EXERCISE = Take the entries that follow and return exactly the lines from the one holding "#[export] Instance local_reads" through the one holding "Variables (uuid : nat", both included. Nothing else is needed.

■ ■ ■ ■ ■ ■ ■

(* ===== verification/AgentApproval.v ===== *)
(** What an approval of the agent kernel stands for: every check the answer rests
    on held in the database the answer was made from, and what it recorded. *)
From S2P Require Import Prelude PyTime Decimal Json JsonLogic JsonParse Models Canonical Jose RappiClient Prog AgentRules AgentGate AgentBudget AgentBudgetFacts AgentSpending AgentAudit AgentJws AgentWorld AgentMandate AgentMerchant AgentKernel AgentBooks AgentFrame AgentSaga AgentPurchase.

(** A merchant whose offers are read without writing. *)
Class ReadingPort (port : merchant_port) : Prop := port_reads : forall offer_id w, (run_prog (port_get port offer_id) w).2 = w.

#[export] Instance local_reads `{Ed25519} uuid scrub_text float_repr str_exn : ReadingPort (LocalMerchant uuid scrub_text float_repr str_exn).
Proof.
  intros offer_id w. cbn. destruct (w_offers w !! offer_id) as [row|]; cbn; [|done]. destruct (of_active row); cbn; [|done].
  by destruct (fmt _).
Qed.

Section Approval.
Context `{Ed25519}.
Variables (uuid : nat -> string) (scrub_text float_repr : string -> string) (str_exn : exn -> string) (fuel : nat).
Variable registry : list (string * merchant_port).
Hypothesis readers : Forall (fun kp => ReadingPort kp.2) registry.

■ ■ ■ ■ ■ ■ ■

RESULT OF THIS TASK =
#[export] Instance local_reads `{Ed25519} uuid scrub_text float_repr str_exn : ReadingPort (LocalMerchant uuid scrub_text float_repr str_exn).
Proof.
  intros offer_id w. cbn. destruct (w_offers w !! offer_id) as [row|]; cbn; [|done]. destruct (of_active row); cbn; [|done].
  by destruct (fmt _).
Qed.

Section Approval.
Context `{Ed25519}.
Variables (uuid : nat -> string) (scrub_text float_repr : string -> string) (str_exn : exn -> string) (fuel : nat).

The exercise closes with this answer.